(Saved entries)
(** What a thread does once it knows that the session is active: a sender
    builds its message, the timeout thread evaluates the first operand of its
    comparison, the clock or the last PONG time. *)
Definition bg_act (k : bg) (st : session) : io W tpc :=
  match k with
  | Timeout => fun w =>
      if sys_order w then (let! now := nowMs in iret (TNow now)) w
      else (Ok (TPong (lastPongTs st)), w)
  | _ =>
      let! m := bg_message k in
      let! data := ilift (encode m) in
      iret (TSend (JLock data))
  end.

(** One step of a background thread; [None] when it is blocked or returned. *)
Definition exec_bg (k : bg) (s : sess) (w : W) : option (sess * W) :=
  let '(Sess st l m pcs) := s in
  let goto pc := set_pc k pc pcs in
  match pcs k with
  | TLoop => Some (Sess st l m (goto (if active st then TSleep else TExit)), w)
  | TSleep => Some (Sess st l m (goto TCheck), w)
  | TCheck => Some (Sess st l m (goto (if active st then TAct else TExit)), w)
  | TAct =>
      match bg_act k st w with
      | (Ok pc, w) => Some (Sess st l m (goto pc), w)
      | _ => None
      end
  | TNow now => Some (Sess st l m (goto (verdict now (lastPongTs st))), w)
  | TPong pong => let '(now, w) := sys_now w in Some (Sess st l m (goto (verdict now pong)), w)
  | TSend j =>
      match job_step sock binary_frame (active st) l j w with
      | (Ok (Some (l, inl j)), w) => Some (Sess st l m (goto (TSend j)), w)
      | (Ok (Some (l, inr ok)), w) => Some (Sess st l m (goto (if ok then TLoop else TFail)), w)
      | _ => None
      end
  | TFail => Some (Sess (st <| active := false |>) l m (goto (match k with Timeout => TShut | _ => TExit end)), w)
  | TShut => Some (Sess st l m (goto TExit), sys_shutdown sock w)
  | TExit => None
  end.

(** One step of the receive thread; an exception goes to the cleanup. *)
Definition exec_main (s : sess) (w : W) : option (sess * W) :=
  let '(Sess st l m pcs) := s in
  let goto m := Sess st l m pcs in
  match m with
  | MLoop => Some (goto (if active st then MRecv (RFrame new_WSFrame false) else MClean), w)
  | MRecv r =>
      match recv_step sock true r w with
      | (Ok (inl r), w) => Some (goto (MRecv r), w)
      | (Ok (inr f), w) => Some (goto (MServe f), w)
      | (Throw _, w) => Some (goto MClean, w)
      | (Stuck, _) => None
      end
  | MServe f =>
      match plan_frame f (st, w) with
      | (Ok (Renew now), (st, w)) => Some (Sess st l (MStore now) pcs, w)
      | (Ok (Do Leave), (st, w)) => Some (Sess st l MClean pcs, w)
      | (Ok (Do (Quiet stop)), (st, w)) => Some (Sess st l (if stop then MStop else MLoop) pcs, w)
      | (Ok (Do (Reply r stop)), (st, w)) =>
          match encode r with
          | Ok data => Some (Sess st l (MSend (JLock data) stop) pcs, w)
          | Throw _ => Some (Sess st l MClean pcs, w)
          | Stuck => None
          end
      | (Throw _, (st, w)) => Some (Sess st l MClean pcs, w)
      | (Stuck, _) => None
      end
  | MStore now => Some (Sess (st <| lastPongTs := now |>) l MLoop pcs, w)
  | MSend j stop =>
      match job_step sock binary_frame (active st) l j w with
      | (Ok (Some (l, inl j)), w) => Some (Sess st l (MSend j stop) pcs, w)
      | (Ok (Some (l, inr _)), w) => Some (Sess st l (if stop then MStop else MLoop) pcs, w)
      | _ => None
      end
  | MStop => Some (Sess (st <| active := false |>) l MLoop pcs, w)
  | MClean => Some (Sess (st <| active := false |>) l MClose pcs, w)
  | MClose => Some (goto MJoin, sys_close sock w)
  | MJoin => if forallb (fun k => match pcs k with TExit => true | _ => false end) bgs
             then Some (goto MDone, w) else None
  | MDone => None
  end.

Definition exec (a : actor) (s : sess) (w : W) : option (sess * W) :=
  match a with Main => exec_main s w | Bg k => exec_bg k s w end.

Inductive step : relation (sess * W) :=
  | step_exec a s w c : exec a s w = Some c -> step (s, w) c.

(** The variables of [handleClient] and its threads, all about to start. *)
Definition start (now : Z) : sess :=
  Sess {| active := true; lastPongTs := now; clientLang := str "unknown" |} false MLoop (fun _ => TLoop).
End code.

(** ** What the server sends *)

(** The messages from server to client (PROTOCOL.md, section 4). *)
Definition server_says (m : Message) : Prop :=
  type m ∈ [MSG_BONJOUR; MSG_ECHO_RESPONSE; MSG_KISS_REQUEST; MSG_PING; MSG_TIME_NOTIFICATION; MSG_HASH_RESPONSE; MSG_ERROR].

(** The ones that the timers send; all others are answers. *)
Definition timer_says (m : Message) : Prop := type m ∈ [MSG_PING; MSG_TIME_NOTIFICATION; MSG_KISS_REQUEST].

Lemma timer_server m : timer_says m -> server_says m.
Proof. unfold timer_says, server_says. rewrite !elem_of_cons. tauto. Qed.

Lemma timer_says_check m : bool_decide (timer_says m) = true -> timer_says m.
Proof. apply bool_decide_eq_true_1. Qed.
Lemma server_says_check m : bool_decide (server_says m) = true -> server_says m.
Proof. apply bool_decide_eq_true_1. Qed.

Lemma reply_says now lang m r : reply_to now lang m = Some r -> server_says r.
Proof. unfold reply_to. intros Hr. repeat (case_match; try done); injection Hr as <-; by apply server_says_check. Qed.

Lemma two_ascii n : 0 <= n < 100 -> Forall (fun c => 0 <= c < 128) (two n).
Proof. intros Hn. unfold two. repeat (apply Forall_cons; split; [Z.to_euclidean_division_equations; lia|]). constructor. Qed.

Lemma iso_ascii t : 0 <= t < 2 ^ 62 ->
  Forall (fun c => 0 <= c < 128) (put_iso (gmtimeSafe t)) /\ zlen (put_iso (gmtimeSafe t)) <= 40.
Proof.
  intros Ht. destruct (gmtimeSafe_spec t) as (_ & (Hm & (m & Hmd & Hd) & Hh & Hmi & Hs) & Hy); [lia|].
  assert (is_i64 (tm_year (gmtimeSafe t))) as Hyr.
  { assert (t / 86400 / 365 <= t) by (Z.to_euclidean_division_equations; lia). solve_width. }
  destruct (to_string_ascii _ Hyr) as [Ha Hl].
  assert (m <= 31) as Hm31.
  { apply list_elem_of_lookup_2 in Hmd. unfold month_days in Hmd. rewrite !elem_of_cons, elem_of_nil in Hmd.
    destruct (leap _); destruct_or! Hmd; subst; try done; lia. }
  unfold put_iso. split.
  - repeat (apply Forall_app; split); try done; try (apply two_ascii; lia); repeat constructor; lia.
  - rewrite !length_app. cbn [length two]. lia.
Qed.

Section laws.
Context {W : Type} `{SysLaws W} (sock : Z).

Lemma bg_message_run k (w : W) :
  exists m w', bg_message k w = (Ok m, w') /\ timer_says m /\ message_ok m /\ zlen (payload_wire m) <= 100
    /\ untouched sock w w' /\ incoming sock w' = incoming sock w.
Proof.
  pose proof (fun w => now_law sock w) as Hnow.
  assert (forall w : W, exists t w', nowMs w = (Ok t, w') /\ untouched sock w w' /\ incoming sock w' = incoming sock w
    /\ 0 <= t < 2 ^ 62) as Hrun.
  { intros w0. specialize (Hnow w0). unfold nowMs. destruct (sys_now w0) as [t w']. destruct Hnow as (? & ? & ?).
    by exists t, w'. }
  destruct k; cbn [bg_message].
  - destruct (Hrun w) as (t & w1 & E & Hu & Hin & Ht). rewrite (ibind_run _ _ _ _ _ E).
    eexists _, w1. split; [done|]. split; [by apply timer_says_check|]. split_and!; try done.
    unfold message_ok. cbn. solve_width.
  - destruct (Hrun w) as (t & w1 & E & Hu & Hin & Ht). rewrite (ibind_run _ _ _ _ _ E).
    destruct (Hrun w1) as (t2 & w2 & E2 & Hu2 & Hin2 & Ht2). unfold nowISO.
    rewrite (ibind_run _ _ _ _ _ (ibind_run nowMs _ _ _ _ E2)).
    destruct (iso_ascii (t2 / 1000)) as [Ha Hl]; [Z.to_euclidean_division_equations; lia|].
    eexists _, w2. split; [done|]. split; [by apply timer_says_check|]. split_and!; [| |by etrans|congruence].
    + unfold message_ok. cbn -[string_ok put_iso gmtimeSafe]. split; [solve_width|]. apply ascii_string_ok; [done|lia].
    + unfold payload_wire. cbn -[be_bytes wire_string put_iso gmtimeSafe].
      rewrite length_app, length_be_bytes, length_wire_string. lia.
  - exists kiss_message, w. split; [done|]. split; [by apply timer_says_check|]. split_and!; try done.
    unfold message_ok. cbn -[string_ok str]. split_and!; by apply string_check_ok.
  - exists kiss_message, w. split; [done|]. split; [by apply timer_says_check|]. split_and!; try done.
    unfold message_ok. cbn -[string_ok str]. split_and!; by apply string_check_ok.
Qed.

End laws.

(** ** The receive thread alone is the receive loop *)

Section alone.
Context {W : Type} `{Sys W} (sock : Z).

(** What the loop does after its plan. *)
Definition perform (d : deed) : io (session * W) bool :=
  match d with
  | Renew now => let! st := get_session in let! _ := set_session (st <| lastPongTs := now |>) in iret true
  | Do Leave => iret false
  | Do (Quiet stop) => let! _ := if stop then deactivate else iret tt in iret true
  | Do (Reply m stop) =>
      let! _ := send_message sock m in
      let! _ := if stop then deactivate else iret tt in iret true
  end.

Lemma ibind_assoc {V A B C} (m : io V A) (f : A -> io V B) (g : B -> io V C) w :
  ibind (ibind m f) g w = ibind m (fun a => ibind (f a) g) w.
Proof. unfold ibind. by destruct (m w) as [[?|?|] ?]. Qed.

*Directions*: Every line from the line containing "(** The ones" through the line containing "assert (is_i64 (tm_year" in the records above must be retyped exactly. Leave out the rest.

*Finished exercise*:
(** The ones that the timers send; all others are answers. *)
Definition timer_says (m : Message) : Prop := type m ∈ [MSG_PING; MSG_TIME_NOTIFICATION; MSG_KISS_REQUEST].

Lemma timer_server m : timer_says m -> server_says m.
Proof. unfold timer_says, server_says. rewrite !elem_of_cons. tauto. Qed.

Lemma timer_says_check m : bool_decide (timer_says m) = true -> timer_says m.
Proof. apply bool_decide_eq_true_1. Qed.
Lemma server_says_check m : bool_decide (server_says m) = true -> server_says m.
Proof. apply bool_decide_eq_true_1. Qed.

Lemma reply_says now lang m r : reply_to now lang m = Some r -> server_says r.
Proof. unfold reply_to. intros Hr. repeat (case_match; try done); injection Hr as <-; by apply server_says_check. Qed.

Lemma two_ascii n : 0 <= n < 100 -> Forall (fun c => 0 <= c < 128) (two n).
Proof. intros Hn. unfold two. repeat (apply Forall_cons; split; [Z.to_euclidean_division_equations; lia|]). constructor. Qed.

Lemma iso_ascii t : 0 <= t < 2 ^ 62 ->
  Forall (fun c => 0 <= c < 128) (put_iso (gmtimeSafe t)) /\ zlen (put_iso (gmtimeSafe t)) <= 40.
Proof.
  intros Ht. destruct (gmtimeSafe_spec t) as (_ & (Hm & (m & Hmd & Hd) & Hh & Hmi & Hs) & Hy); [lia|].
  assert (is_i64 (tm_year (gmtimeSafe t))) as Hyr.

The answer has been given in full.